Reviewer Ekta Garg: Ekta has actively written and edited since 2005 for publications like: The Portland Physician Scribe; the Portland Home Builders Association home show magazines; ABCDlady; and The Bollywood Ticket. With an MSJ in magazine publishing from Northwestern University Ekta also maintains The Write Edge- a professional blog for her writing. In addition to her writing and editing, Ekta maintains her position as a “domestic engineer”—housewife—and enjoys being a mother to two beautiful kids.
Author: Blake Crouch
Publisher: Ballantine Books
ISBN: 9780593157534
A federal agent discovers he’s the only person who can save the world from a frightening development. In order to do so, however, he must face his past and decide whether family matters more than country. Author Blake Crouch uses his screenwriting skills to full effect with somewhat shallow results in his latest novel Upgrade.
In the near future, Logan Ramsay works with the governmental Gene Protection Agency, which finds and neutralizes geneticists who work in secret. Logan feels like he’s paying his mother’s debts. Miriam Ramsay was a brilliant scientist herself, but she killed 200 million people worldwide with her work. She didn’t mean for it to happen, but the science spun out of control and so did most of the safeguards for the world’s populations.
Now Logan lives in a world where organizations like the GPA maintain control and places like Lower Manhattan are under water. He spends his days looking for the scientists who are still frantically trying to solve the world’s biggest problems. During one such raid, he’s attacked with an unknown substance. Without warning, he’s whisked away to a black site and put into isolation.
Whatever substance invaded his system during the raid has changed him. It has increased his awareness and his ability to go long stretches of time without food or sleep. He’s able to speed read his way through several books in a day, and he’s learned to anticipate people’s reactions to his questions before they can process how they’re going to answer.

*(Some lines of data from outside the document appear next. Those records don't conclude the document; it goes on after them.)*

(* ===== verification/ChainState.v ===== *)
(** * The state of the P-chain in memory
    Models the methods of [Chain] on the [state] of
    [vms/platformvm/state/state.go]: what blocks have changed since the last commit
    is kept in maps, trees and diffs over the persisted state.  What the caches and
    the databases answer behind them is an argument. *)
From S2P Require Import Prelude SafeMath Monads Gas Sorting MapOrder BTree Iterators Stakers StakersFacts ValidatorMetadata L1Validators Chain ChainDiff.

Module ChainState.
Import Sorting BTree Iterators Stakers L1Validators Chain.

(** What is read through a cache from a database.  An owner may be missing in two ways:
    an entry of the cache says that the subnet is not known, or neither the cache nor
    the database has an entry, which is [Ok None]. *)
Record Persisted `{ChainTypes} := mkPersisted {
  p_supply : ID -> result StateErr Z;
  p_weight : ID -> result StateErr Z;
  p_inactive : ID -> result StateErr L1Validator;
  p_has : ID -> ID -> result StateErr bool;
  p_owner : ID -> result StateErr (option Owner);
  p_conversion : ID -> result StateErr SubnetToL1Conversion;
  p_transformation : ID -> result StateErr Tx;
  p_tx : ID -> result StateErr (Tx * Status);
  p_utxo : ID -> result StateErr UTXO;
}.

Arguments mkPersisted {_}.

Section state.
Context {T : ChainTypes} `{BTree (Staker PublicKey)} `{BTree ExpiryEntry} `{BTree L1Validator}.

(** [constants.PrimaryNetworkID] *)
Definition PrimaryNetworkID : ID := ids_Empty.

Record state := mkState {
  persisted : Persisted;
  validatorState : ValidatorMetadata.metadata;
  expiry : BTreeG ExpiryEntry;
  expiryDiff : L1Validators.expiryDiff;
  s_activeL1Validators : activeL1Validators;
  l1ValidatorsDiff : L1Validators.l1ValidatorsDiff;
  stakers : Kind -> baseStakers (PK := PublicKey);
  addedTxs : gmap ID (Tx * Status);
  addedRewardUTXOs : gmap ID (list UTXO);
  modifiedUTXOs : gmap ID (option UTXO);
  addedSubnetIDs : list ID;
  subnetOwners : gmap ID Owner;
  subnetToL1Conversions : gmap ID SubnetToL1Conversion;
  transformedSubnets : gmap ID Tx;
  modifiedSupplies : gmap ID Z;
  addedChains : gmap ID (list Tx);
  timestamp : Z;
  feeState : Gas.State;
  l1ValidatorExcess : Z;
  accruedFees : Z;
  currentSupply : Z;
}.
Definition currentStakers (s : state) : baseStakers := stakers s Current.
Definition pendingStakers (s : state) : baseStakers := stakers s Pending.

(** Assignments *)
Definition s_validatorState x (s : state) : state :=
  mkState (persisted s) x (expiry s) (expiryDiff s) (s_activeL1Validators s) (l1ValidatorsDiff s) (stakers s) (addedTxs s) (addedRewardUTXOs s) (modifiedUTXOs s) (addedSubnetIDs s) (subnetOwners s) (subnetToL1Conversions s) (transformedSubnets s) (modifiedSupplies s) (addedChains s) (timestamp s) (feeState s) (l1ValidatorExcess s) (accruedFees s) (currentSupply s).
Definition s_expiryDiff x (s : state) : state :=
  mkState (persisted s) (validatorState s) (expiry s) x (s_activeL1Validators s) (l1ValidatorsDiff s) (stakers s) (addedTxs s) (addedRewardUTXOs s) (modifiedUTXOs s) (addedSubnetIDs s) (subnetOwners s) (subnetToL1Conversions s) (transformedSubnets s) (modifiedSupplies s) (addedChains s) (timestamp s) (feeState s) (l1ValidatorExcess s) (accruedFees s) (currentSupply s).
Definition s_l1ValidatorsDiff x (s : state) : state :=
  mkState (persisted s) (validatorState s) (expiry s) (expiryDiff s) (s_activeL1Validators s) x (stakers s) (addedTxs s) (addedRewardUTXOs s) (modifiedUTXOs s) (addedSubnetIDs s) (subnetOwners s) (subnetToL1Conversions s) (transformedSubnets s) (modifiedSupplies s) (addedChains s) (timestamp s) (feeState s) (l1ValidatorExcess s) (accruedFees s) (currentSupply s).
Definition s_stakers x (s : state) : state :=
  mkState (persisted s) (validatorState s) (expiry s) (expiryDiff s) (s_activeL1Validators s) (l1ValidatorsDiff s) x (addedTxs s) (addedRewardUTXOs s) (modifiedUTXOs s) (addedSubnetIDs s) (subnetOwners s) (subnetToL1Conversions s) (transformedSubnets s) (modifiedSupplies s) (addedChains s) (timestamp s) (feeState s) (l1ValidatorExcess s) (accruedFees s) (currentSupply s).
Definition s_addedTxs x (s : state) : state :=
  mkState (persisted s) (validatorState s) (expiry s) (expiryDiff s) (s_activeL1Validators s) (l1ValidatorsDiff s) (stakers s) x (addedRewardUTXOs s) (modifiedUTXOs s) (addedSubnetIDs s) (subnetOwners s) (subnetToL1Conversions s) (transformedSubnets s) (modifiedSupplies s) (addedChains s) (timestamp s) (feeState s) (l1ValidatorExcess s) (accruedFees s) (currentSupply s).
Definition s_addedRewardUTXOs x (s : state) : state :=
  mkState (persisted s) (validatorState s) (expiry s) (expiryDiff s) (s_activeL1Validators s) (l1ValidatorsDiff s) (stakers s) (addedTxs s) x (modifiedUTXOs s) (addedSubnetIDs s) (subnetOwners s) (subnetToL1Conversions s) (transformedSubnets s) (modifiedSupplies s) (addedChains s) (timestamp s) (feeState s) (l1ValidatorExcess s) (accruedFees s) (currentSupply s).
Definition s_modifiedUTXOs x (s : state) : state :=
  mkState (persisted s) (validatorState s) (expiry s) (expiryDiff s) (s_activeL1Validators s) (l1ValidatorsDiff s) (stakers s) (addedTxs s) (addedRewardUTXOs s) x (addedSubnetIDs s) (subnetOwners s) (subnetToL1Conversions s) (transformedSubnets s) (modifiedSupplies s) (addedChains s) (timestamp s) (feeState s) (l1ValidatorExcess s) (accruedFees s) (currentSupply s).
Definition s_addedSubnetIDs x (s : state) : state :=
  mkState (persisted s) (validatorState s) (expiry s) (expiryDiff s) (s_activeL1Validators s) (l1ValidatorsDiff s) (stakers s) (addedTxs s) (addedRewardUTXOs s) (modifiedUTXOs s) x (subnetOwners s) (subnetToL1Conversions s) (transformedSubnets s) (modifiedSupplies s) (addedChains s) (timestamp s) (feeState s) (l1ValidatorExcess s) (accruedFees s) (currentSupply s).
Definition s_subnetOwners x (s : state) : state :=
  mkState (persisted s) (validatorState s) (expiry s) (expiryDiff s) (s_activeL1Validators s) (l1ValidatorsDiff s) (stakers s) (addedTxs s) (addedRewardUTXOs s) (modifiedUTXOs s) (addedSubnetIDs s) x (subnetToL1Conversions s) (transformedSubnets s) (modifiedSupplies s) (addedChains s) (timestamp s) (feeState s) (l1ValidatorExcess s) (accruedFees s) (currentSupply s).
Definition s_subnetToL1Conversions x (s : state) : state :=
  mkState (persisted s) (validatorState s) (expiry s) (expiryDiff s) (s_activeL1Validators s) (l1ValidatorsDiff s) (stakers s) (addedTxs s) (addedRewardUTXOs s) (modifiedUTXOs s) (addedSubnetIDs s) (subnetOwners s) x (transformedSubnets s) (modifiedSupplies s) (addedChains s) (timestamp s) (feeState s) (l1ValidatorExcess s) (accruedFees s) (currentSupply s).
Definition s_transformedSubnets x (s : state) : state :=
  mkState (persisted s) (validatorState s) (expiry s) (expiryDiff s) (s_activeL1Validators s) (l1ValidatorsDiff s) (stakers s) (addedTxs s) (addedRewardUTXOs s) (modifiedUTXOs s) (addedSubnetIDs s) (subnetOwners s) (subnetToL1Conversions s) x (modifiedSupplies s) (addedChains s) (timestamp s) (feeState s) (l1ValidatorExcess s) (accruedFees s) (currentSupply s).
Definition s_modifiedSupplies x (s : state) : state :=
  mkState (persisted s) (validatorState s) (expiry s) (expiryDiff s) (s_activeL1Validators s) (l1ValidatorsDiff s) (stakers s) (addedTxs s) (addedRewardUTXOs s) (modifiedUTXOs s) (addedSubnetIDs s) (subnetOwners s) (subnetToL1Conversions s) (transformedSubnets s) x (addedChains s) (timestamp s) (feeState s) (l1ValidatorExcess s) (accruedFees s) (currentSupply s).
Definition s_addedChains x (s : state) : state :=
  mkState (persisted s) (validatorState s) (expiry s) (expiryDiff s) (s_activeL1Validators s) (l1ValidatorsDiff s) (stakers s) (addedTxs s) (addedRewardUTXOs s) (modifiedUTXOs s) (addedSubnetIDs s) (subnetOwners s) (subnetToL1Conversions s) (transformedSubnets s) (modifiedSupplies s) x (timestamp s) (feeState s) (l1ValidatorExcess s) (accruedFees s) (currentSupply s).
Definition s_timestamp x (s : state) : state :=
  mkState (persisted s) (validatorState s) (expiry s) (expiryDiff s) (s_activeL1Validators s) (l1ValidatorsDiff s) (stakers s) (addedTxs s) (addedRewardUTXOs s) (modifiedUTXOs s) (addedSubnetIDs s) (subnetOwners s) (subnetToL1Conversions s) (transformedSubnets s) (modifiedSupplies s) (addedChains s) x (feeState s) (l1ValidatorExcess s) (accruedFees s) (currentSupply s).
Definition s_feeState x (s : state) : state :=
  mkState (persisted s) (validatorState s) (expiry s) (expiryDiff s) (s_activeL1Validators s) (l1ValidatorsDiff s) (stakers s) (addedTxs s) (addedRewardUTXOs s) (modifiedUTXOs s) (addedSubnetIDs s) (subnetOwners s) (subnetToL1Conversions s) (transformedSubnets s) (modifiedSupplies s) (addedChains s) (timestamp s) x (l1ValidatorExcess s) (accruedFees s) (currentSupply s).
Definition s_l1ValidatorExcess x (s : state) : state :=
  mkState (persisted s) (validatorState s) (expiry s) (expiryDiff s) (s_activeL1Validators s) (l1ValidatorsDiff s) (stakers s) (addedTxs s) (addedRewardUTXOs s) (modifiedUTXOs s) (addedSubnetIDs s) (subnetOwners s) (subnetToL1Conversions s) (transformedSubnets s) (modifiedSupplies s) (addedChains s) (timestamp s) (feeState s) x (accruedFees s) (currentSupply s).
Definition s_accruedFees x (s : state) : state :=
  mkState (persisted s) (validatorState s) (expiry s) (expiryDiff s) (s_activeL1Validators s) (l1ValidatorsDiff s) (stakers s) (addedTxs s) (addedRewardUTXOs s) (modifiedUTXOs s) (addedSubnetIDs s) (subnetOwners s) (subnetToL1Conversions s) (transformedSubnets s) (modifiedSupplies s) (addedChains s) (timestamp s) (feeState s) (l1ValidatorExcess s) x (currentSupply s).
Definition s_currentSupply x (s : state) : state :=
  mkState (persisted s) (validatorState s) (expiry s) (expiryDiff s) (s_activeL1Validators s) (l1ValidatorsDiff s) (stakers s) (addedTxs s) (addedRewardUTXOs s) (modifiedUTXOs s) (addedSubnetIDs s) (subnetOwners s) (subnetToL1Conversions s) (transformedSubnets s) (modifiedSupplies s) (addedChains s) (timestamp s) (feeState s) (l1ValidatorExcess s) (accruedFees s) x.

Definition s_GetTimestamp (s : state) : Z := timestamp s.
Definition s_SetTimestamp (tm : Z) (s : state) : state := s_timestamp tm s.
Definition s_GetFeeState (s : state) : Gas.State := feeState s.
Definition s_SetFeeState (f : Gas.State) (s : state) : state := s_feeState f s.
Definition s_GetL1ValidatorExcess (s : state) : Z := l1ValidatorExcess s.
Definition s_SetL1ValidatorExcess (e : Z) (s : state) : state := s_l1ValidatorExcess e s.
Definition s_GetAccruedFees (s : state) : Z := accruedFees s.
Definition s_SetAccruedFees (f : Z) (s : state) : state := s_accruedFees f s.
Definition s_GetCurrentSupply (subnetID : ID) (s : state) : result StateErr Z :=
  if bool_decide (subnetID = PrimaryNetworkID) then Ok (currentSupply s)
  else match modifiedSupplies s !! subnetID with
       | Some supply => Ok supply
       | None => p_supply (persisted s) subnetID
       end.
Definition s_SetCurrentSupply (subnetID : ID) (cs : Z) (s : state) : state :=
  if bool_decide (subnetID = PrimaryNetworkID) then s_currentSupply cs s
  else s_modifiedSupplies (<[subnetID := cs]> (modifiedSupplies s)) s.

While some might say it’s a huge boon to his work to be turned into a modern-day Bionic Man, Logan knows one thing for sure: somehow his mother is connected to this major upgrade to his system. Then a stranger breaks him out of the site, which confirms his worst fear: the world may be on the brink of losing a wide swath of humanity once again.
Certain factions have decided that killing millions is worth it so the world’s problems can be solved with logic, reason, and high intelligence. Those who don’t survive are just collateral damage. Logan alone is left with his own skills, his instinct, and his heightened abilities to figure out how to save everyone while also battling the reality that in order to do so he might have to undo everything his mother created.
Author Blake Crouch leans into his screenwriting skills to set up the main premise of the book. Logan is likeable as a protagonist and someone who is easy to root for. In a welcome departure from the genre, Crouch allows Logan time to reflect on the consequences of his mother’s mistakes. Readers get to watch Logan grieve her, which makes him that much more relatable.
Once Logan escapes from the black site, the book becomes more about the science and the tech and less about a tangible goal. Crouch clearly did his research into genetics and shares a wealth of information about how a simple change to a person’s genome can create wildly different results. After a point, some readers might find their eyes glazing over. The narration spends too much time pinpointing specific genes and their functions.
Readers might also find it difficult to suspend their disbelief later in the book when Logan goes on the run. As a highly-valued employee of a visible government agency, his escape from the black site should have created a massive manhunt where authorities search for him. Instead, readers may get the feeling that the world has mostly forgotten about Logan and his abilities. It’s a puzzling approach that zooms too close to how Logan plans to save the world and solve the problem of a scientist gone rogue.
Those who enjoy books that play with tech concepts of the future might enjoy this one. Others looking for a book that covers all of its bases with a well-supported plot might want to skip it. I recommend readers Borrow Upgrade.